The boxes took a while to roll in. First was the castor oil, with the Coconut oil and Lavender oil. Also in this box was the lye. As with the arrival of any package there were the curious hangers on determined to see what treasures this mystery package would contain. The removal of the Lye was greeted with an immediate “What’s that!?” from our resident Tiny Taurus. When told it was Lye they pressed me with more questions. Which opened up a conversation that went something like “Lye is a caustic chemical that will cause severe chemical burns if you get it on your skin and leave it there.” “How?” “The Lye will start to convert the fats in your body to soap, this reaction will release heat, it will be hot, and hurt as it strips the fats from your body and makes them into soap. Do not play with it. It’s also poisonous.” “…Oh.” “Yep” “So why do we have that if it’s so dangerous?” “We need it to make soap.”
It would take a couple more weeks for the Olive oil to show up and us to be ready to make soap. I asked for hard commitments from people interested in making the soap and set a hard boundary of if they were late and missed the safety video in the beginning of the offering then they wouldn’t be allowed to make soap. After establishing the seriousness of working with hazardous chemicals we were ready to commence making our soap.

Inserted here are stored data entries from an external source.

(** What a call does besides changing the fetcher's attributes. *)
Inductive effect :=
| log_error (msg : str)
| log_info (msg : str)
| call_error_callback (msg : str)
| call_comment_callback (msg : str)
| schedule_disconnect (loop : nat) (grace : Q)  (* run_coroutine_threadsafe *)
| probe_future (timeout : Q)                    (* fut.result(timeout=0.1) *)
| join_thread (thread : nat) (timeout : Q).     (* self._thread.join(timeout) *)

(** Threads and event loops are named by numbers. A callback is the
    outcome it has on each message. *)
Record TikTokCommentFetcher := {
  unique_id : str;
  comment_callback : option (str -> result unit);
  error_callback : option (str -> result unit);
  _thread : option nat;
  _loop : option nat;
  _running : bool;
  _disconnect_grace : Q }.

Definition with_running (v : bool) (f : TikTokCommentFetcher) :=
  {| unique_id := unique_id f; comment_callback := comment_callback f;
     error_callback := error_callback f; _thread := _thread f;
     _loop := _loop f; _running := v;
     _disconnect_grace := _disconnect_grace f |}.

(** Effects so far, and how the code ended. *)
Definition T (A : Type) : Type := list effect * result A.

Definition T_bind {A B} (c : T A) (k : A -> T B) : T B :=
  match c with
  | (out1, Ok a) => let '(out2, r) := k a in (out1 ++ out2, r)
  | (out1, Raise e) => (out1, Raise e)
  end.

Definition T_try_except {A} (body : T A) (handler : exn -> T A) : T A :=
  match body with
  | (out1, Raise e) =>
      if is_Exception e
      then let '(out2, r) := handler e in (out1 ++ out2, r)
      else (out1, Raise e)
  | done => done
  end.
Lemma ping_only_on_held_open_socket_witness :
  step (IntervalFires 1) Cases.live = Some (Cases.live, [SocketSent 0 ping_payload])
  ∧ ws (this Cases.live) = Some 0
  ∧ Browser.readyState_of (browser Cases.live) 0 = Some OPEN
  ∧ no_Connect Cases.ticks = true
  ∧ run Cases.ticks (exec disconnect Cases.twice_connected).1
    = Some (Cases.state_from Cases.ticks Cases.twice_connected_shut,
            Cases.trace_from Cases.ticks Cases.twice_connected_shut)
  ∧ socket_sends (Cases.trace_from Cases.ticks Cases.twice_connected_shut) = [].
Proof.
  assert (Hstep : step (IntervalFires 1) Cases.live
                  = Some (Cases.live, [SocketSent 0 ping_payload])).
  { vm_compute. reflexivity. }
  pose proof (ping_only_on_held_open_socket Sample.decimal Reader.read_json Cases.live)
    as (Htick & _ & _).
  destruct (Htick 1 _ _ Hstep) as [_ [Hnil | (sock & Hws & Hopen & Hsent)]];
    [discriminate Hnil |].
  injection Hsent as <-.
  split; [exact Hstep |]. split; [exact Hws |]. split; [exact Hopen |].
  assert (Hin : no_Connect Cases.ticks = true).
  { vm_compute. reflexivity. }
  split; [exact Hin |]. split; [exact ticks_run |].
  exact (proj2 (proj2 (ping_only_on_held_open_socket Sample.decimal Reader.read_json
                         Cases.twice_connected))
           _ _ _ Hin ticks_run).
Defined.

Lemma six_closes_run :
  run Sample.six_closes initial
  = Some (Cases.state_from Sample.six_closes initial,
          Cases.trace_from Sample.six_closes initial).
Proof. vm_compute. reflexivity. Defined.

Lemma backoff_bounded_witness :
  run Sample.six_closes initial
  = Some (Cases.state_from Sample.six_closes initial,
          Cases.trace_from Sample.six_closes initial)
  ∧ (timeouts_set (Cases.trace_from Sample.six_closes initial)).*2
    = [1000; 2000; 4000; 8000; 16000]%Z
  ∧ (reconnectAttempts (this (Cases.state_from Sample.six_closes initial))
     ≤ maxReconnectAttempts)%nat
  ∧ Forall (fun d : Z => (∃ k : nat, (k < 5)%nat ∧ d = 1000 * 2 ^ Z.of_nat k)%Z
                         ∧ (1000 <= d <= 16000)%Z)
      (timeouts_set (Cases.trace_from Sample.six_closes initial)).*2.
Proof.
  split; [exact six_closes_run |].
  split; [vm_compute; reflexivity |].
  exact (backoff_bounded Sample.decimal Reader.read_json _ _ _ six_closes_run).
Defined.

Lemma keepalive_interval_held_witness :
  run Cases.live_inputs initial
  = Some (Cases.live, Cases.trace_from Cases.live_inputs initial)
  ∧ pingInterval (this Cases.live) = Some 1
  ∧ 1 ∈ Browser.intervals (browser Cases.live)
  ∧ step (SocketCloses 0) Cases.live
    = Some (Cases.state_from [SocketCloses 0] Cases.live,
            Cases.trace_from [SocketCloses 0] Cases.live)
  ∧ intervals_cleared (Cases.trace_from [SocketCloses 0] Cases.live) = [1]
  ∧ pingInterval (this (Cases.state_from [SocketCloses 0] Cases.live)) = None
  ∧ (1 ∉ Browser.intervals (browser (Cases.state_from [SocketCloses 0] Cases.live))).
Proof.
  assert (Hp : pingInterval (this Cases.live) = Some 1).
  { vm_compute. reflexivity. }
  assert (Hstep : step (SocketCloses 0) Cases.live
                  = Some (Cases.state_from [SocketCloses 0] Cases.live,
                          Cases.trace_from [SocketCloses 0] Cases.live)).
  { vm_compute. reflexivity. }
  assert (Hcl : intervals_cleared (Cases.trace_from [SocketCloses 0] Cases.live) = [1]).
  { vm_compute. reflexivity. }
  pose proof (keepalive_interval_held Sample.decimal Reader.read_json _ _ _ live_run)
    as (Hheld & Hclear & _).
  assert (Hin : 1 ∈ intervals_cleared (Cases.trace_from [SocketCloses 0] Cases.live)).
  { rewrite Hcl. apply list_elem_of_here. }
  destruct (Hclear _ _ _ 1 Hstep Hin) as (_ & Hnone & Hgone).
  split; [exact live_run |]. split; [exact Hp |].
  split; [exact (Hheld 1 Hp) |]. split; [exact Hstep |].
  split; [exact Hcl |]. split; [exact Hnone | exact Hgone].
Defined.
(** The statements of the module, top to bottom, for a given content
    of the list of initialization tasks. *)
Definition module_body (init_tasks : list (string * list string))
  : Prog unit :=
  perform (add_item Filters.ENV_PATCHES
    (Tuple [Str "openedx-dockerfile-pre-assets";
            Str BUILD_PRODUCTION_ASSETS])
    (Some 100%Z)) ;;
  perform (add_item Filters.ENV_PATCHES
    (Tuple [Str "openedx-dev-dockerfile-post-python-requirements";
            Str BUILD_DEVELOPMENT_ASSETS])
    (Some 1%Z)) ;;
  perform (add_items Filters.CONFIG_DEFAULTS
    [Tuple [Str "LEGACYFRONTENDS_VERSION"; Str __version__]] None) ;;
  perform (add_items Filters.CONFIG_UNIQUE [] None) ;;
  perform (add_items Filters.CONFIG_OVERRIDES [] None) ;;
  for_each init_tasks load_init_task ;;
  perform (add_items Filters.IMAGES_BUILD [] None) ;;
  perform (add_items Filters.IMAGES_PULL [] None) ;;
  perform (add_items Filters.IMAGES_PUSH [] None) ;;
  perform (add_items Filters.ENV_TEMPLATE_ROOTS
    [Str (package_files "templates")] None) ;;
  perform (add_items Filters.ENV_TEMPLATE_TARGETS
    [Tuple [Str "legacyfrontends/build"; Str "plugins"];
     Tuple [Str "legacyfrontends/apps"; Str "plugins"]] None).

(** The module as it stands. *)
Definition load : Prog unit := module_body MY_INIT_TASKS.
End Module_body.
End plugin.
Import plugin.

(** ** Vocabulary of the properties *)

(** The items a call appends to the filter [f]. *)
Definition items_for (f : Filters.t) (c : call) : list value :=
  match c with
  | add_item g item _ => if Filters.eqb f g then [item] else []
  | add_items g items _ => if Filters.eqb f g then items else []
  | _ => []
  end.

(** What a sequence of calls contributes to the filter [f], in call
    order. *)
Definition contributed (calls : list call) (f : Filters.t) : list value :=
  flat_map (items_for f) calls.

Definition appends_to (f : Filters.t) (c : call) : bool :=
  match c with
  | add_item g _ _ | add_items g _ _ => Filters.eqb f g
  | _ => false
  end.

Definition reads_registry (c : call) : bool :=
  match c with
  | iterate _ => true
  | _ => false
  end.

Definition opens_file (c : call) : bool :=
  match c with
  | open _ _ => true
  | _ => false
  end.

(** A program that never reads a filter back, whatever its calls return. *)
Inductive never_reads {A : Type} : Prog A -> Prop :=
| never_reads_Ret (a : A) : never_reads (Ret a)
| never_reads_Call (c : call) (k : response c -> Prog A) :
    reads_registry c = false ->
    (forall x, never_reads (k x)) ->
    never_reads (Call c k).

(** One call leaves a filter as it was or puts one registration into it;
    the registrations already there stay, unchanged and in their order. *)
Definition grows (old new : list FilterCallback) : Prop :=
  new = old \/
  exists c front back, old = front ++ back /\ new = front ++ c :: back.

Definition extends (reg reg' : Registry) : Prop :=
  forall f, grows (reg f) (reg' f).

(** A relation holds between every element of a list and the next one. *)
Fixpoint stepwise {X : Type} (R : X -> X -> Prop) (l : list X) : Prop :=
  match l with
  | a :: rest =>
    match rest with
    | b :: _ => R a b /\ stepwise R rest
    | [] => True
    end
  | [] => True
  end.

Section Init_tasks.
Variable fs : string -> node.
Variable package_files : string -> string.

(** The template of a task can be opened and decodes. *)
Definition readable (task : string * list string) : bool :=
  match fs (full_path package_files (snd task)) with
  | Regular bytes => builtins.utf8_valid bytes
  | Failing _ => false
  end.

(** The bytes of the template of a task. *)
Definition template_bytes (task : string * list string) : string :=
  match fs (full_path package_files (snd task)) with
  | Regular bytes => bytes
  | Failing _ => EmptyString
  end.
(** * guardrails.datatypes: directive parsing and schema-driven validation

    A shallow embedding of [guardrails/datatypes.py]: the [FormatAttr]
    directive parser, the scalar coercions ([from_str]) and the recursive
    [validate] methods of the schema nodes, together with the properties
    the specification states about them.

    Conventions.
    - Python strings are modelled as [string], read as sequences of
      code points below 256; whitespace and case are those of [str] on
      these code points.
    - Python objects that are mutated in place (dicts and lists) live in
      an explicit store ([heap]); a runtime value refers to them through
      [VRef], so aliasing between a value and its container is kept.
    - A Python exception is a [Raise]; behaviour that this development
      does not describe is the separate outcome [Unmodelled], and a loop
      that exhausts its budget is [OutOfFuel].
    - The class names [String], [List], [Object], ... are prefixed with
      [T] because they clash with Rocq's own modules. *)

From Stdlib Require Import ZArith Ascii String List Lia Bool.
From stdpp Require Import base option list gmap strings.

Local Open Scope Z_scope.
Local Open Scope string_scope.

(** ** Outcomes *)

(** The exception classes the module raises or lets through. *)
Inductive exn : Type :=
  | ValueError
  | TypeError
  | KeyError
  | IndexError
  | AttributeError
  | SyntaxError
  | NameError
  | ZeroDivisionError
  | OtherError (name : string).

Inductive result (A : Type) : Type :=
  | Ok (a : A)
  | Raise (e : exn)
  | OutOfFuel
  | Unmodelled.

Arguments Ok {A} a.
Arguments Raise {A} e.
Arguments OutOfFuel {A}.
Arguments Unmodelled {A}.

#[export] Instance result_ret : MRet result := fun _ a => Ok a.

#[export] Instance result_bind : MBind result := fun _ _ f m =>
  match m with
  | Ok a => f a
  | Raise e => Raise e
  | OutOfFuel => OutOfFuel
  | Unmodelled => Unmodelled
  end.

#[export] Instance result_fmap : FMap result := fun _ _ f m =>
  match m with
  | Ok a => Ok (f a)
  | Raise e => Raise e
  | OutOfFuel => OutOfFuel
  | Unmodelled => Unmodelled
  end.

Definition is_ok {A} (r : result A) : bool :=
  match r with Ok _ => true | _ => false end.

(** ** Strings *)

Module PyStr.

(** [str.isspace] on one character, which is also what [\s] matches:
    tab to carriage return, the four separators 28 to 31, the space,
    NEL (133) and the no-break space (160). *)
Definition is_space (c : ascii) : bool :=
  let n := nat_of_ascii c in
  ((9 <=? n) && (n <=? 13) || (28 <=? n) && (n <=? 32)
   || (n =? 133) || (n =? 160))%nat.

Fixpoint lstrip (s : string) : string :=
  match s with
  | String c s' => if is_space c then lstrip s' else s
  | EmptyString => EmptyString
  end.

(** Drops trailing whitespace: a character survives when it is not
    whitespace or when something survives after it. *)
Fixpoint rstrip (s : string) : string :=
  match s with
  | EmptyString => EmptyString
  | String c s' =>
      match rstrip s' with
      | EmptyString => if is_space c then EmptyString else String c EmptyString
      | r => String c r
      end
  end.

(** [s.strip()] *)
Definition strip (s : string) : string := rstrip (lstrip s).

Definition lower_char (c : ascii) : ascii :=
  let n := nat_of_ascii c in
  if ((65 <=? n) && (n <=? 90)
      || (192 <=? n) && (n <=? 222) && negb (n =? 215))%nat
  then ascii_of_nat (n + 32) else c.

(** [s.lower()] *)
Fixpoint lower (s : string) : string :=
  match s with
  | EmptyString => EmptyString
  | String c s' => String (lower_char c) (lower s')
  end.

(** [s.split(sep, 1)] for a one-character separator: [(s, None)] when
    the separator does not occur (a one-element list in Python), else
    the text before the first occurrence and the text after it. *)
Fixpoint split_once (sep : ascii) (s : string) : string * option string :=
  match s with
  | EmptyString => (EmptyString, None)
  | String c s' =>
      if Ascii.eqb c sep then (EmptyString, Some s')
      else let '(a, b) := split_once sep s' in (String c a, b)
  end.

Fixpoint contains (c : ascii) (s : string) : bool :=
  match s with
  | EmptyString => false
  | String d s' => Ascii.eqb d c || contains c s'
  end.

Fixpoint last (s : string) : option ascii :=
  match s with
  | EmptyString => None
  | String c EmptyString => Some c
  | String _ s' => last s'
  end.

(** [s[:-1]] *)
Fixpoint drop_last (s : string) : string :=
  match s with
  | EmptyString => EmptyString
  | String _ EmptyString => EmptyString
  | String c s' => String c (drop_last s')
  end.

Definition nonempty (s : string) : bool :=
  match s with EmptyString => false | _ => true end.

(** The text does not begin with whitespace. *)
Definition starts_clean (s : string) : Prop :=
  match s with
  | EmptyString => True
  | String c _ => is_space c = false
  end.

End PyStr.

(** ** Association lists with Python's [dict] update rule

    A Python [dict] keeps its keys in insertion order; assigning to a key
    that is present replaces the value where it stands, assigning to a
    new key appends it. *)

Section adict.
Context {K V : Type} `{EqDecision K}.

Fixpoint adict_get (d : list (K * V)) (k : K) : option V :=
  match d with
  | [] => None
  | (k', v) :: d' => if decide (k' = k) then Some v else adict_get d' k
  end.
(** * The prediction engine of [predictor/ml_utils.py]

    A shallow embedding of [PropertyPricePredictor] (feature engineering,
    categorical encoding, weighted ensemble, confidence estimation and
    explanation) and of the request dictionary built by the HTTP view
    [PredictionViewSet.predict], followed by the properties the
    specification states about them.

    Python numbers are kept abstract behind the class [Num], with two
    instances: IEEE-754 binary64 ([float], what CPython and numpy compute
    with; executable) and the real numbers ([R], exact arithmetic, in which
    the order-theoretic properties are proved). *)

From Stdlib Require Import Floats ZArith Reals Lra.
From stdpp Require Import base strings list sorting gmap pretty.

Set Warnings "-inexact-float".

(** ** Numbers *)

Class Num (F : Type) : Type := {
  of_Z : Z → F;                 (* float(n) for a Python int n *)
  fadd : F → F → F;
  fsub : F → F → F;
  fmul : F → F → F;
  fdiv : F → F → F;             (* numpy division: no exception *)
  fsqrt : F → F;
  fltb : F → F → bool;          (* x < y *)
  feqb : F → F → bool           (* x == y *)
}.

Declare Scope num_scope.
Delimit Scope num_scope with num.
Infix "+" := fadd : num_scope.
Infix "-" := fsub : num_scope.
Infix "*" := fmul : num_scope.
Infix "/" := fdiv : num_scope.
Infix "<?" := fltb : num_scope.
Infix "=?" := feqb : num_scope.

(** A decimal literal [n/d] with [n] and [d] small integers: in binary64 the
    quotient of two exactly represented integers is the correctly rounded
    value, which is what the Python parser yields for [0.5], [0.3], [0.2]
    and [1.96] (see [float_literals] below). *)
Definition dec `{Num F} (n d : Z) : F := (of_Z n / of_Z d)%num.

#[export] Instance R_Num : Num R := {|
  of_Z := IZR;
  fadd := Rplus;
  fsub := Rminus;
  fmul := Rmult;
  fdiv := Rdiv;
  fsqrt := sqrt;
  fltb x y := if Rlt_dec x y then true else false;
  feqb x y := if Req_dec_T x y then true else false
|}.

(** Conversion of an integer to the nearest binary64 (ties to even). Python
    raises [OverflowError] beyond the range of binary64; the integers of the
    engine are room counts and category codes. *)
Definition Z_to_float (z : Z) : float :=
  SF2Prim (binary_normalize prec emax z 0 false).

#[export] Instance float_Num : Num float := {|
  of_Z := Z_to_float;
  fadd := PrimFloat.add;
  fsub := PrimFloat.sub;
  fmul := PrimFloat.mul;
  fdiv := PrimFloat.div;
  fsqrt := PrimFloat.sqrt;
  fltb := PrimFloat.ltb;
  feqb := PrimFloat.eqb
|}.

(** ** Python values, exceptions and dictionaries *)

Inductive pyval (F : Type) : Type :=
  | VNone
  | VInt (n : Z)
  | VFloat (x : F)
  | VStr (s : string).
Arguments VNone {F}.
Arguments VInt {F} n.
Arguments VFloat {F} x.
Arguments VStr {F} s.

(** The exception classes the engine can raise; their messages are not
    modelled. *)
Inductive exn : Type :=
  | KeyError
  | ZeroDivisionError
  | TypeError
  | ValueError.

Definition class_name (e : exn) : string :=
  match e with
  | KeyError => "KeyError"
  | ZeroDivisionError => "ZeroDivisionError"
  | TypeError => "TypeError"
  | ValueError => "ValueError"
  end.

#[export] Instance exn_eq_dec : EqDecision exn.
Proof. solve_decision. Defined.

(** The outcome of a Python expression or call. *)
Inductive outcome (A : Type) : Type :=
  | Return (a : A)
  | Raise (e : exn).
Arguments Return {A} a.
Arguments Raise {A} e.

#[export] Instance outcome_ret : MRet outcome := λ A a, Return a.
#[export] Instance outcome_bind : MBind outcome := λ A B k m,
  match m with
  | Return a => k a
  | Raise e => Raise e
  end.

(** [for x in l: ... f(x) ...], stopping at the first exception. *)
Fixpoint for_each {A B : Type} (f : A → outcome B) (l : list A)
  : outcome (list B) :=
  match l with
  | [] => Return []
  | x :: l' => y ← f x; ys ← for_each f l'; Return (y :: ys)
  end.

(** A dictionary with string keys, where the order of the keys is not
    observed. *)
Abbreviation dict F := (gmap string (pyval F)).

Section Python.
Context {F : Type} `{Num F}.
Local Open Scope num_scope.

(** [d[k]] *)
Definition py_getitem {V : Type} (d : gmap string V) (k : string)
  : outcome V :=
  match d !! k with
  | Some v => Return v
  | None => Raise KeyError
  end.

(** [d.get(k, default)] *)
Definition py_get {V : Type} (d : gmap string V) (k : string) (default : V)
  : V :=
  match d !! k with
  | Some v => v
  | None => default
  end.

(** [d.get(k)], whose default is [None] *)
Definition py_get_none (d : dict F) (k : string) : pyval F :=
  py_get d k VNone.

(** Truth value of an object, as [if v:] tests it. *)
Definition py_truthy (v : pyval F) : bool :=
  match v with
  | VNone => false
  | VInt n => negb (n =? 0)%Z
  | VFloat x => negb (x =? of_Z 0)
  | VStr s => negb (String.eqb s "")
  end.

(** [a / b]: true division of Python numbers. A zero divisor raises, for
    ints and floats alike; the quotient of two ints is the quotient of their
    conversions, which is Python's correctly rounded result for ints that
    binary64 represents exactly. For an int beyond the range of binary64
    Python raises [OverflowError], a class this embedding does not have:
    the statements that conclude a result from the request bound the ints
    ([plain_number] below). *)
Definition py_truediv (a b : pyval F) : outcome (pyval F) :=
  match a, b with
  | VInt m, VInt n =>
      if (n =? 0)%Z then Raise ZeroDivisionError
      else Return (VFloat (of_Z m / of_Z n))
  | VInt m, VFloat y =>
      if y =? of_Z 0 then Raise ZeroDivisionError
      else Return (VFloat (of_Z m / y))
  | VFloat x, VInt n =>
      if (n =? 0)%Z then Raise ZeroDivisionError
      else Return (VFloat (x / of_Z n))
  | VFloat x, VFloat y =>
      if y =? of_Z 0 then Raise ZeroDivisionError
      else Return (VFloat (x / y))
  | _, _ => Raise TypeError
  end.

(** [a + b] *)
Definition py_add (a b : pyval F) : outcome (pyval F) :=
  match a, b with
  | VInt m, VInt n => Return (VInt (m + n)%Z)
  | VInt m, VFloat y => Return (VFloat (of_Z m + y))
  | VFloat x, VInt n => Return (VFloat (x + of_Z n))
  | VFloat x, VFloat y => Return (VFloat (x + y))
  | VStr s, VStr t => Return (VStr (s ++ t))
  | _, _ => Raise TypeError
  end.

(** [max(a, b)] and [min(a, b)]: the first argument is kept unless the
    second is strictly greater (smaller). *)
Definition py_max (a b : F) : F := if a <? b then b else a.
Definition py_min (a b : F) : F := if b <? a then b else a.

(** *** numpy reductions over a one-dimensional array

    The entries are added from left to right, as numpy adds those of a short
    array (it sums arrays of eight entries or more in blocks, which is the
    same sum over [R] and may round differently in binary64). *)

Definition np_sum (l : list F) : F :=
  match l with
  | [] => of_Z 0
  | x :: l' => foldl fadd x l'
  end.

Definition np_mean (l : list F) : F :=
  np_sum l / of_Z (Z.of_nat (length l)).

(** [np.std] with its default [ddof=0]: the population standard
    deviation. *)
Definition np_std (l : list F) : F :=
  let arrmean := np_mean l in
  let x := (λ a, a - arrmean) <$> l in
  let x := (λ a, a * a) <$> x in
  fsqrt (np_sum x / of_Z (Z.of_nat (length l))).

(** What scikit-learn's input validation makes of a one-row frame: the
    row as floats, [ValueError] on an entry that is no number. The further
    checks of the library (no NaN, no infinity, no value beyond the range of
    float32, the number of features the model was fitted on) are not
    modelled, so a frame accepted here may be rejected there: no statement
    below concludes from the request alone that the models answer. *)
Definition check_array (X : list (pyval F)) : outcome (list F) :=
  for_each (λ v, match v with
                 | VInt n => Return (of_Z n)
                 | VFloat x => Return x
                 | VStr _ | VNone => Raise ValueError
                 end) X.
End Python.

(** ** Logging

    [logger.error(f"<prefix>: {str(e)}")] appends a record to the process
    log; the log is the only state a prediction writes. *)

Record log_record : Type := LogError { log_prefix : string; log_exn : exn }.

Definition world : Type := list log_record.

(** Computations that may log and may raise. *)
Definition M (A : Type) : Type := world → outcome A * world.

#[export] Instance M_ret : MRet M := λ A a w, (Return a, w).
#[export] Instance M_bind : MBind M := λ A B k m w,
  match m w with
  | (Return a, w') => k a w'
  | (Raise e, w') => (Raise e, w')
  end.

(** A call that neither logs nor reads the log. *)
Definition lift {A : Type} (o : outcome A) : M A := λ w, (o, w).

Definition raise {A : Type} (e : exn) : M A := lift (Raise e).

Definition logger_error (prefix : string) (e : exn) : M unit :=
  λ w, (Return (), w ++ [LogError prefix e]).

(** [try: body  except <classes> as e: handler(e)] *)
Definition try_except {A : Type} (body : M A) (catches : exn → bool)
    (handler : exn → M A) : M A := λ w,
  match body w with
  | (Return a, w') => (Return a, w')
  | (Raise e, w') => if catches e then handler e w' else (Raise e, w')
  end.

(** ** The loaded artefacts *)

Section Artefacts.
Context {F : Type}.

(** A fitted [LabelEncoder]: its sorted vocabulary. *)
Record LabelEncoder : Type := { classes_ : list string }.
(** * fetch_prices.py : quote extraction and multi-source reconciliation

    A shallow embedding of [src/fetch_prices.py] and the properties of its
    quote parser ([parse_quotes]) and retrieval loop ([main]).

    Modelling conventions.
    - A Python [str] is a [string]; its characters are the ASCII code
      points.  Character-level work is done on [list ascii] ([chars] and
      [str] convert).  Codes above 127 stand for no character of the
      modelled texts: they are neither whitespace, digits nor letters and
      [upper] leaves them alone.
    - A [dict] is a [gmap string _], a [set] a [gset string]: the program
      never observes the insertion order of its dictionaries (it only
      looks keys up and takes [len]).
    - A [float] read by [float(...)] is the exact rational its decimal
      text denotes ([Q], reduced); rounding to binary64 is not modelled.
    - Exceptions are values: a fallible call returns [exn + _].
    - The outside world (HTTP, pdfplumber, the clock, the environment,
      the watchlist file) is an explicit argument. *)

From Stdlib Require Import ZArith QArith Ascii String DecimalString.
From stdpp Require Import gmap strings list sorting.

Local Open Scope Z_scope.
Local Open Scope string_scope.
Local Open Scope list_scope.

(** ** Characters *)

Definition chars : string -> list ascii := list_ascii_of_string.
Definition str : list ascii -> string := string_of_list_ascii.

Definition code (c : ascii) : N := N_of_ascii c.

Definition between (lo hi : N) (c : ascii) : bool :=
  (N.leb lo (code c) && N.leb (code c) hi)%bool.

(** [str.isspace] on ASCII, which is also what [\s] matches in a [str]
    pattern: TAB, LF, VT, FF, CR, FS, GS, RS, US and the space. *)
Definition is_space (c : ascii) : bool :=
  (between 9 13 c || between 28 32 c)%bool.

An hour before the offering was to start I premixed the Lye with water to form our Lye working solution and mitigate the risk for the kids of working with straight powdered lye. Once the offering began I took down the names of those in attendance and started the safety video. After the video we did a Q&A about soap making, working with hazardous chemicals and a walk through of our soap making procedure. We then moved to the makerspace and began measuring out and mixing our oils. We decided on making a Lavender soap for one batch and a Pine tar soap for our other batch. Measuring and mixing our oils was fairly straight forward, and a good opportunity to stress the importance of exact measurements in chemistry. Once our oils were measure and mixed I carefully poured our Lye solutions into our batches while the kids stirred them. Once the soap began to set, a stage called trace, where the liquid is just visible on the surface before settling back in when dripped on the surface, we poured our soaps into the molds to set.
Today I removed the pine tar soap from the mold and cut into bars and on Monday will do the same for the Lavender soap. After the curing process, of 4-6 weeks our soap should be ready just in time for Christmas.